Turkish warplanes and artillery units have struck Kurdish rebel positions in northern Iraq over the weekend, Turkey’s military said on Saturday. The military said its raids on Friday and Saturday targeted rebels who were preparing to infiltrate Turkey to carry out attacks.
Military sources called the strike the biggest Turkish air operation there this year.
A Kurdistan Workers Party (PKK) spokesman said the bombing had caused no casualties.
SERIES OF AIR STRIKES
Turkey has carried out a series of air strikes in northern Iraq since the end of a cross-border land offensive in February, which prompted concern in Washington about further regional instability and was watched closely in financial markets.
It was the second Turkish air strike in a week on northern Iraq, which the PKK uses as a base from which to launch attacks in Turkey, after an operation on Wednesday.
Military sources had said on Friday that the air operation began about 7:30pm and later said it continued into the early hours of Saturday.
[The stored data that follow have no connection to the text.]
(* ===== verification/MemLocks.v ===== *)
(** * The in-memory L2 cache as the locks of a commit

    A call of the cache that is not interrupted, and the laws of [LockerLaws] for it:
    the entries of the sharded map are the locks that are held. *)

From stdpp Require Import gmap propset pretty.
From S2P Require Import Prelude Wp Handle Locks HashmapSpec Stores NodeRepo TwoPhase TwoPhaseCommit TwoPhaseProps.

Section locks.
Context (maxItemsPerShard : nat) (name : lock_name → string) `{!Inj (=) (=) name}.

(** The lock table, and the time. *)
Record lock_table := mkTable { lt_locks : gmap string lockItem; lt_now : Z }.
Implicit Types (t : lock_table) (lks : list Locks.LockKey) (ks : list LockKey).

Definition set_lt_locks (m : gmap string lockItem) t : lock_table := mkTable m (lt_now t).

(** A program of the cache from its first to its last step. *)
Fixpoint run_prog {A} (p : prog A) t : A * lock_table :=
  match p with
  | Done r => (r, t)
  | Load key k => run_prog (k (lt_locks t !! key)) t
  | LoadOrStore key v k =>
      let '(r, m) := loadOrStore maxItemsPerShard (map_to_list (shard_items (lt_locks t) key)) key v (lt_locks t) in
      run_prog (k r) (set_lt_locks m t)
  | CompareAndSwap key o n k =>
      let '(ok, m) := compareAndSwap key o n (lt_locks t) in run_prog (k ok) (set_lt_locks m t)
  | CompareAndDelete key o k =>
      let '(ok, m) := compareAndDelete key o (lt_locks t) in run_prog (k ok) (set_lt_locks m t)
  | Locks.Now k => run_prog (k (lt_now t)) t
  end.

Lemma run_bind {A B} (m : prog A) (k : A → prog B) t :
  run_prog (m ≫= k) t = run_prog (k (run_prog m t).1) (run_prog m t).2.
Proof.
  unfold mbind, prog_mbind. revert t. induction m as [r|key c IH|key v c IH|key o n c IH|key o c IH|c IH]; intros t;
    cbn [prog_bind run_prog]; [done|apply IH| | | |apply IH].
  - destruct (loadOrStore _ _ _ _ _). apply IH.
  - destruct (compareAndSwap _ _ _ _). apply IH.
  - destruct (compareAndDelete _ _ _). apply IH.
Qed.

Definition key_of (k : LockKey) : Locks.LockKey := Locks.mkLockKey (FormatLockKey (name (lk_Key k))) (lk_LockID k) false.

#[local] Instance memory_Locker : Locker lock_table Empty_set := {
  locks_Lock d ks := λ t, let '(r, t') := run_prog (Lock d (key_of <$> ks)) t in (Ret r.1.1, t');
  locks_DualLock d ks := λ t, let '(r, t') := run_prog (DualLock d (key_of <$> ks)) t in (Ret r.1.1, t');
  locks_IsLocked ks := λ t, let '(r, t') := run_prog (IsLocked (key_of <$> ks)) t in (Ret r, t');
  locks_Unlock ks := λ t, let '(r, t') := run_prog (Unlock (key_of <$> ks)) t in (Ret r, t');
}.

(** ** What a program writes *)

(** The entries of the table that another table has not, or with another owner, are
    those of the keys. *)
Definition grows lks (m m' : gmap string lockItem) : Prop :=
  ∀ s it, m' !! s = Some it → (∃ it', m !! s = Some it' ∧ li_lockID it' = li_lockID it) ∨
    ∃ lk, lk ∈ lks ∧ Locks.lk_Key lk = s ∧ Locks.lk_LockID lk = li_lockID it.

Lemma grows_refl lks m : grows lks m m.
Proof. intros s it Hs. left. by exists it. Qed.
Lemma grows_trans lks m1 m2 m3 : grows lks m1 m2 → grows lks m2 m3 → grows lks m1 m3.
Proof. intros H12 H23 s it Hs. destruct (H23 s it Hs) as [(it' & Hs' & <-)|]; [|by right]. by apply H12. Qed.

(** The item of a key. *)
Definition own lks (key : string) (it : lockItem) : Prop :=
  ∃ lk, lk ∈ lks ∧ Locks.lk_Key lk = key ∧ Locks.lk_LockID lk = li_lockID it.

(** A program that stores nothing but the items of its keys. *)
Fixpoint writes {A} lks (p : prog A) : Prop :=
  match p with
  | Done _ => True
  | Load key c => ∀ o, writes lks (c o)
  | LoadOrStore key v c => own lks key v ∧ ∀ r, writes lks (c r)
  | CompareAndSwap key o n c => own lks key n ∧ ∀ r, writes lks (c r)
  | CompareAndDelete key o c => ∀ r, writes lks (c r)
  | Locks.Now c => ∀ z, writes lks (c z)
  end.

Lemma writes_bind {A B} lks (m : prog A) (k : A → prog B) : writes lks m → (∀ a, writes lks (k a)) → writes lks (m ≫= k).
Proof. unfold mbind, prog_mbind. induction m; cbn [writes prog_bind]; naive_solver. Qed.

Lemma grows_insert lks m key it : own lks key it → grows lks m (<[key := it]> m).
Proof.
  intros Ho s x [[<- <-]|[_ Hs]]%lookup_insert_Some; [right; exact Ho|left; by exists x].
Qed.
Lemma grows_delete lks m key : grows lks m (delete key m).
Proof. intros s x [_ Hs]%lookup_delete_Some. left. by exists x. Qed.

Lemma run_grows {A} lks (p : prog A) : ∀ t, writes lks p → grows lks (lt_locks t) (lt_locks (run_prog p t).2).
Proof.
  induction p as [r|key c IH|key v c IH|key o n c IH|key o c IH|c IH]; intros t Hw; cbn [run_prog writes] in *.
  - apply grows_refl.
  - by apply IH.
  - destruct Hw as [Ho Hw]. destruct (loadOrStore _ _ key v (lt_locks t)) as [r m] eqn:El.
    eapply grows_trans; [|by apply IH]. cbn. unfold loadOrStore in El. destruct (lt_locks t !! key); simplify_eq; [apply grows_refl|].
    eapply grows_trans; [|by apply grows_insert]. case_decide; [|apply grows_refl].
    destruct (victim _); [apply grows_delete|apply grows_refl].
  - destruct Hw as [Ho Hw]. destruct (compareAndSwap key o n (lt_locks t)) as [r m] eqn:El.
    eapply grows_trans; [|by apply IH]. cbn. unfold compareAndSwap in El. case_decide; simplify_eq; [by apply grows_insert|apply grows_refl].
  - destruct (compareAndDelete key o (lt_locks t)) as [r m] eqn:El.
    eapply grows_trans; [|by apply IH]. cbn. unfold compareAndDelete in El. case_decide; simplify_eq; [apply grows_delete|apply grows_refl].
  - by apply IH.
Qed.
(** ** The calls *)

Lemma rollback_writes lks l : writes lks (Locks.rollback l).
Proof. induction l as [|lk l IH]; cbn [Locks.rollback writes]; [done|]. intros [v|]; [case_decide|]; cbn [writes]; auto. Qed.

Lemma lock_loop_writes lks d l : ∀ seen, l ⊆ lks → writes lks (lock_loop d seen l).
Proof.
  induction l as [|lk l IH]; intros seen Hl; cbn [lock_loop writes]; [done|].
  assert (Hlk : lk ∈ lks) by (apply Hl; left). assert (Hl' : l ⊆ lks) by (intros x Hx; apply Hl; by right).
  assert (Hr : ∀ x, writes lks (Locks.rollback (acquired_keys seen);; mret (false, li_lockID x, refused_keys seen (lk :: l)))).
  { intros x. apply writes_bind; [apply rollback_writes|done]. }
  intros now. split; [by exists lk|]. intros [existing loaded]. destruct loaded; [|by apply IH]. cbn [writes]. intros now'.
  case_match; cbn [writes].
  - split; [by exists lk|]. intros []; [by apply IH|apply Hr].
  - case_decide; [by apply IH|apply Hr].
Qed.

Lemma IsLocked_writes lks l : writes lks (IsLocked l).
Proof.
  induction l as [|lk l IH]; cbn [IsLocked writes]; [done|]. intros [v|]; [|done]. case_decide; [done|]. cbn [writes].
  intros z. by case_match.
Qed.

Lemma Lock_writes d lks : writes lks (Lock d lks).
Proof. unfold Lock. apply lock_loop_writes. intros x Hx. by rewrite merge_sort_Permutation in Hx. Qed.

Lemma DualLock_writes d lks : writes lks (DualLock d lks).
Proof.
  unfold DualLock. apply writes_bind; [apply Lock_writes|]. intros [[ok owner] lks']. destruct (negb ok); [done|].
  apply writes_bind; [apply IsLocked_writes|done].
Qed.

(** What [IsLocked] found. *)
Lemma IsLocked_run l t : (run_prog (IsLocked l) t).2 = t ∧
  ((run_prog (IsLocked l) t).1 = true →
   Forall (λ lk, ∃ it, lt_locks t !! Locks.lk_Key lk = Some it ∧ li_lockID it = Locks.lk_LockID lk) l).
Proof.
  induction l as [|lk l [IH1 IH2]]; cbn [IsLocked run_prog]; [by split|].
  destruct (lt_locks t !! Locks.lk_Key lk) as [it|] eqn:El; [|by split]. case_decide as Hid; [by split|]. cbn [run_prog].
  case_match; [by split|]. split; [done|]. intros Hr. constructor; [|by apply IH2]. exists it. split; [done|]. by destruct (decide (li_lockID it = Locks.lk_LockID lk)); [|destruct Hid].
Qed.

(** What [Unlock] leaves: what was there, without the items of the keys. *)
Lemma Unlock_run l : ∀ t, let t' := (run_prog (Unlock l) t).2 in
  lt_locks t' ⊆ lt_locks t ∧
  Forall (λ lk, ∀ it, lt_locks t' !! Locks.lk_Key lk = Some it → li_lockID it ≠ Locks.lk_LockID lk) l.
Proof.
  induction l as [|lk l IH]; intros t; cbn [Unlock run_prog]; [by split|].
  assert (Hgo : ∀ t1, lt_locks t1 ⊆ lt_locks t → (∀ it, lt_locks t1 !! Locks.lk_Key lk = Some it → li_lockID it ≠ Locks.lk_LockID lk) →
    let t' := (run_prog (Unlock l) t1).2 in lt_locks t' ⊆ lt_locks t ∧
    Forall (λ lk, ∀ it, lt_locks t' !! Locks.lk_Key lk = Some it → li_lockID it ≠ Locks.lk_LockID lk) (lk :: l)).
  { intros t1 H1 Hlk. destruct (IH t1) as [Hs Hf]. split; [by etrans|]. constructor; [|done].
    intros it Hit. apply Hlk. exact (lookup_weaken _ _ _ _ Hit Hs). }
  destruct (lt_locks t !! Locks.lk_Key lk) as [it|] eqn:El; [|apply Hgo; [done|]; intros it; by rewrite El].
  case_decide as Hid; [|apply Hgo; [done|]; intros it'; rewrite El; by intros [= <-]].
  cbn [run_prog]. unfold compareAndDelete. rewrite decide_True by done. apply Hgo; cbn; [apply delete_subseteq|].
  intros it'. by rewrite lookup_delete_eq.
Qed.

(** ** The laws *)

Definition table_held t : propset (lock_name * UUID) :=
  {[ p | ∃ it, lt_locks t !! FormatLockKey (name p.1) = Some it ∧ li_lockID it = p.2 ]}.

Lemma FormatLockKey_inj s1 s2 : FormatLockKey s1 = FormatLockKey s2 → s1 = s2.
Proof. unfold FormatLockKey. intros [= Hs]. exact Hs. Qed.

Lemma grows_held ks t m : grows (key_of <$> ks) (lt_locks t) m → table_held (set_lt_locks m t) ⊆ table_held t ∪ entries ks.
Proof.
  intros Hg [n id]. unfold table_held. cbn. rewrite elem_of_union, !elem_of_PropSet. cbn. intros (it & Hit & <-).
  destruct (Hg _ _ Hit) as [(it' & Hit' & Hid)|(lk & Hlk & Hk & Hid)]; [left; by exists it'|right].
  apply list_elem_of_fmap in Hlk as (k & -> & Hk'). cbn in *. apply FormatLockKey_inj, (inj name) in Hk. subst n.
  apply entries_elem. exists k. by rewrite Hid.
Qed.
Lemma run_held {A} ks (p : prog A) t : writes (key_of <$> ks) p → table_held (run_prog p t).2 ⊆ table_held t ∪ entries ks.
Proof. intros Hw. exact (grows_held ks t _ (run_grows _ p t Hw)). Qed.

Lemma found_held ks t : Forall (λ lk, ∃ it, lt_locks t !! Locks.lk_Key lk = Some it ∧ li_lockID it = Locks.lk_LockID lk) (key_of <$> ks) →
  entries ks ⊆ table_held t.
Proof.
  rewrite Forall_fmap, Forall_forall. intros Hf p (k & -> & Hk)%entries_elem. apply elem_of_PropSet. exact (Hf k Hk).
Qed.

Definition unflagged (lk : Locks.LockKey) : string * UUID := (Locks.lk_Key lk, Locks.lk_LockID lk).

Lemma found_perm l1 l2 t : unflagged <$> l1 ≡ₚ unflagged <$> l2 →
  Forall (λ lk, ∃ it, lt_locks t !! Locks.lk_Key lk = Some it ∧ li_lockID it = Locks.lk_LockID lk) l1 →
  Forall (λ lk, ∃ it, lt_locks t !! Locks.lk_Key lk = Some it ∧ li_lockID it = Locks.lk_LockID lk) l2.
Proof.
  intros Hp. set (P := λ p : string * UUID, ∃ it, lt_locks t !! p.1 = Some it ∧ li_lockID it = p.2).
  change (Forall (P ∘ unflagged) l1 → Forall (P ∘ unflagged) l2). rewrite <- !Forall_fmap. by rewrite Hp.
Qed.

(** The keys come back, with flags. *)
Lemma lock_loop_keys d l : ∀ seen t, let r := (run_prog (lock_loop d seen l) t).1 in
  r.1.1 = true → unflagged <$> r.2 ≡ₚ (unflagged <$> seen.*1) ++ (unflagged <$> l).
Proof.
  induction l as [|lk l IH]; intros seen t; cbn [lock_loop run_prog]; [by rewrite app_nil_r|].
  assert (Hnext : ∀ b t', let r := (run_prog (lock_loop d (seen ++ [(set_owner true lk, b)]) l) t').1 in
    r.1.1 = true → unflagged <$> r.2 ≡ₚ (unflagged <$> seen.*1) ++ (unflagged <$> lk :: l)).
  { intros b t' r Hr. unfold r. rewrite (IH _ t' Hr), !fmap_app, <- app_assoc. done. }
  assert (Hrefuse : ∀ x t', (run_prog (Locks.rollback (acquired_keys seen);; mret (false, x, refused_keys seen (lk :: l)) : prog (bool * UUID * list Locks.LockKey)) t').1.1.1 = false).
  { intros x t'. by rewrite run_bind. }
  destruct (loadOrStore _ _ _ _ _) as [[existing loaded] m]. destruct loaded; [|apply Hnext]. cbn [run_prog].
  case_match; [cbn [run_prog]; destruct (compareAndSwap _ _ _ _) as [[] m']; [apply Hnext|]|case_decide; [apply Hnext|]];
    cbn zeta; by rewrite Hrefuse.
Qed.

Lemma DualLock_found d ks t : (run_prog (DualLock d (key_of <$> ks)) t).1.1.1 = true →
  entries ks ⊆ table_held (run_prog (DualLock d (key_of <$> ks)) t).2.
Proof.
  unfold DualLock. rewrite run_bind. set (r := run_prog (Lock d (key_of <$> ks)) t).
  assert (Hk : r.1.1.1 = true → unflagged <$> r.1.2 ≡ₚ unflagged <$> (key_of <$> ks)).
  { intros Hr. unfold r, Lock. rewrite (lock_loop_keys _ _ [] t Hr). cbn. by rewrite merge_sort_Permutation. }
  clearbody r. destruct r as [[[ok owner] lks] t1]. cbn in *. destruct ok; cbn [negb]; [|done]. rewrite run_bind. cbn.
  destruct (IsLocked_run lks t1) as [Ht Hf]. rewrite Ht. intros Hr. apply found_held.
  apply (found_perm lks); [by apply Hk|by apply Hf].
Qed.

#[local] Instance memory_laws : LockerLaws lock_table Empty_set.
Proof.
  refine {| held := table_held |}.
  - intros t d ks. unfold wlp. cbn. pose proof (run_held ks (Lock d (key_of <$> ks)) t (Lock_writes _ _)) as Hh.
    by destruct (run_prog _ t).
  - intros t d ks. unfold wlp. cbn. pose proof (run_held ks (DualLock d (key_of <$> ks)) t (DualLock_writes _ _)) as Hh.
    pose proof (DualLock_found d ks t) as Hf. by destruct (run_prog _ t).
  - intros t ks. unfold wlp. cbn. destruct (IsLocked_run (key_of <$> ks) t) as [Ht Hf].
    destruct (run_prog _ t) as [r t']. cbn in *. subst t'. split; [done|]. intros Hr. by apply found_held, Hf.
  - intros t ks. unfold wlp. cbn. destruct (Unlock_run (key_of <$> ks) t) as [Hs Hf].
    destruct (run_prog _ t) as [[] t']. cbn in *. intros [n id] Hp. apply elem_of_PropSet in Hp as (it & Hit & Hid). cbn in *.
    apply elem_of_difference. split; [apply elem_of_PropSet; exists it; split; [exact (lookup_weaken _ _ _ _ Hit Hs)|done]|].
    intros (k & [= -> ->] & Hk)%entries_elem. rewrite Forall_fmap, Forall_forall in Hf. by apply (Hf k Hk it).
Qed.
End locks.
Lemma createStoreInfo_steadies B ns x : steady B x → HasBegun (x_tx x) = true → steadies B x (createStoreInfo gen H no_items ns).
Proof.
  intros Hs Hb. unfold createStoreInfo. apply steadies_bind; [by apply moves_gets, _|done|done|clear x Hs Hb; intros now x Hs Hb].
  apply steadies_bind; [|done|done|clear x Hs Hb; intros id x Hs Hb].
  { case_decide; [apply moves_world|by apply moves_ret, _]. }
  apply steadies_handle; [apply moves_log; unfold createStore, finalizeCommit; lia|done|done| |intros; by apply rollback_for_steadies].
  clear x Hs Hb. intros [] x Hs Hb. apply steadies_handle; [apply moves_stores|done|done|intros []; intros; by apply newBtree_steadies|].
  clear x Hs Hb. intros e x Hs Hb. apply steadies_bind; [apply moves_ignore; [apply _|apply moves_stores]|done|done|].
  intros []; intros; by apply rollback_for_steadies.
Qed.

Lemma NewBtree_steadies B ns x : steady B x → steadies B x (NewBtree gen H no_items ns).
Proof.
  intros Hs. unfold NewBtree. apply wlp_bind, wlp_gets. destruct (HasBegun _) eqn:Hb; [|by apply wlp_fail].
  cbn [negb]. case_decide; [by apply wlp_fail|].
  apply steadies_handle; [apply moves_stores|done|done| |intros; by apply rollback_for_steadies].
  intros [|s ss] x' Hx' Hb'; [by apply createStoreInfo_steadies|]. destruct (IsEmpty s) eqn:He; [by apply createStoreInfo_steadies|].
  destruct (IsCompatible ns s); cbn [negb]; [|by apply rollback_for_steadies].
  destruct (opened _ _); [by apply wlp_ret|by apply newBtree_steadies].
Qed.

(** ** A transaction and its calls *)

Inductive call :=
| CBegin
| COpenBtree (name : string)
| CNewBtree (ns : Store)
| CPhase1Commit (fuel : nat)
| CPhase2Commit
| CRollback.

Definition perform (c : call) : X () :=
  match c with
  | CBegin => Begin H
  | COpenBtree name => OpenBtree H no_items name;; mret ()
  | CNewBtree ns => NewBtree gen H no_items ns;; mret ()
  | CPhase1Commit fuel => Phase1Commit gen H fuel;; mret ()
  | CPhase2Commit => Phase2Commit H
  | CRollback => Rollback H
  end.

(** What the B-trees do between the calls: it reaches the keys of the nodes no more
    than the fields of the transaction.  Between the two phases it must not log, as
    the adding of a value that is stored at once does: a rollback then takes the
    transaction for one that has not begun to commit. *)
Record works x x' : Prop := {
  wk_mode : t_mode (x_tx x') = t_mode (x_tx x);
  wk_phaseDone : t_phaseDone (x_tx x') = t_phaseDone (x_tx x);
  wk_committed : t_committed (x_tx x') = t_committed (x_tx x);
  wk_btrees : t_btreesBackend (x_tx x) = [] → t_btreesBackend (x_tx x') = [];
  wk_nodesKeys : t_nodesKeys (x_tx x') = t_nodesKeys (x_tx x);
  wk_held p : p ∈ held (x_locks x') → ours mine p → p ∈ held (x_locks x);
}.

Inductive reachable x0 : txstate → Prop :=
| reach_start : reachable x0 x0
| reach_call x c r x' : reachable x0 x → perform c x = (r, x') → r ≠ Panic → reachable x0 x'
| reach_work x x' : reachable x0 x → works x x' →
    (t_phaseDone (x_tx x) = 1%Z → t_committedState (x_tx x') = t_committedState (x_tx x)) → reachable x0 x'.

(** A transaction as [NewTwoPhaseCommitTransaction] makes it. *)
Definition created mode d id x : Prop := x_tx x = NewTwoPhaseCommitTransaction mode d id.

Lemma created_steady mode d id x : created mode d id x → steady (held (x_locks x)) x.
Proof.
  unfold created. intros Hx. assert (Hu : unlocked x) by (unfold unlocked; by rewrite Hx).
  split; rewrite ?Hx; try done. split; [by rewrite Hu; constructor|]. intros p Hp _. by left.
Qed.

Lemma call_steadies B c x : steady B x → steadies B x (perform c).
Proof.
  assert (Hdrop : ∀ {A} (m : X A), steadies B x m → steadies B x (m;; mret ())).
  { intros A m Hm. apply wlp_bind. eapply wlp_mono; [exact Hm| |done]. intros a x' Hx'. by apply wlp_ret. }
  intros Hs. destruct c; cbn [perform].
  - by apply Begin_steadies.
  - by apply Hdrop, OpenBtree_steadies.
  - by apply Hdrop, NewBtree_steadies.
  - by apply Hdrop, Phase1Commit_steadies.
  - by apply Phase2Commit_steadies.
  - by apply Rollback_steadies.
Qed.

Lemma works_steady B x x' : works x x' → (t_phaseDone (x_tx x) = 1%Z → t_committedState (x_tx x') = t_committedState (x_tx x)) →
  steady B x → steady B x'.
Proof.
  intros [Hm Hp Hc Hb Hk Hh] Hn [H1 [Hnd H2] H3 H4 H5 H6 H7].
  assert (Hu : unlocked x → unlocked x') by (unfold unlocked; by rewrite Hk).
  split; rewrite ?Hp, ?Hm; auto.
  - split; [by rewrite Hk|]. intros p Hp' Ho. unfold keys. rewrite Hk. apply H2; auto.
  - rewrite Hc. exact H3.
  - intros H1'. destruct (H5 H1') as [?|Hu']; [left; auto|right]. unfold undoable in *. by rewrite (Hn H1').
Qed.

Lemma reachable_steady mode d id x0 x : created mode d id x0 → reachable x0 x → steady (held (x_locks x0)) x.
Proof.
  intros Hc Hr. induction Hr as [|x c r x' _ IH Hrun Hp|x x' _ IH Hw Hn].
  - by apply (created_steady mode d id).
  - pose proof (call_steadies _ c x IH) as Hs. unfold steadies, wlp in Hs. rewrite Hrun in Hs. by destruct r.
  - by apply (works_steady _ x).
Qed.
End life.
The Turkish military tends to step up operations against the PKK in the spring when the snow melts, making it easier to move about in the mountainous region.
“Turkish air force planes, supported by ground weapons, struck PKK targets in an effective operation on April 25 to April 26,” the general staff said in a statement on its Web site.
INSIDE TURKEY
Clashes between Turkish soldiers and PKK guerrillas continued inside Turkey on Saturday in the mountainous province of Sirnak, bordering Iraq.
The general staff said two soldiers were killed in clashes on Friday and a mine explosion in the same province killed a soldier and a member of the village guard militia, which works alongside the army in the mainly Kurdish southeast.
After a series of air strikes in December, the Turkish military conducted an eight-day incursion into northern Iraq in February, in which it said 240 PKK members and 27 of its own men were killed.
Washington provided its NATO ally with intelligence on PKK activities in northern Iraq, but called for the cross-border operation to be brought to a swift end.
MORE OPERATIONS
After withdrawing, Turkish Chief of General Staff Yasar Buyukanit said that more land operations against Kurdish rebels could be launched if necessary.
Ankara blames the PKK for 40,000 deaths since 1984, when the group took up arms to try to establish an ethnic homeland in southeast Turkey.
The US and the EU consider it a terrorist organization.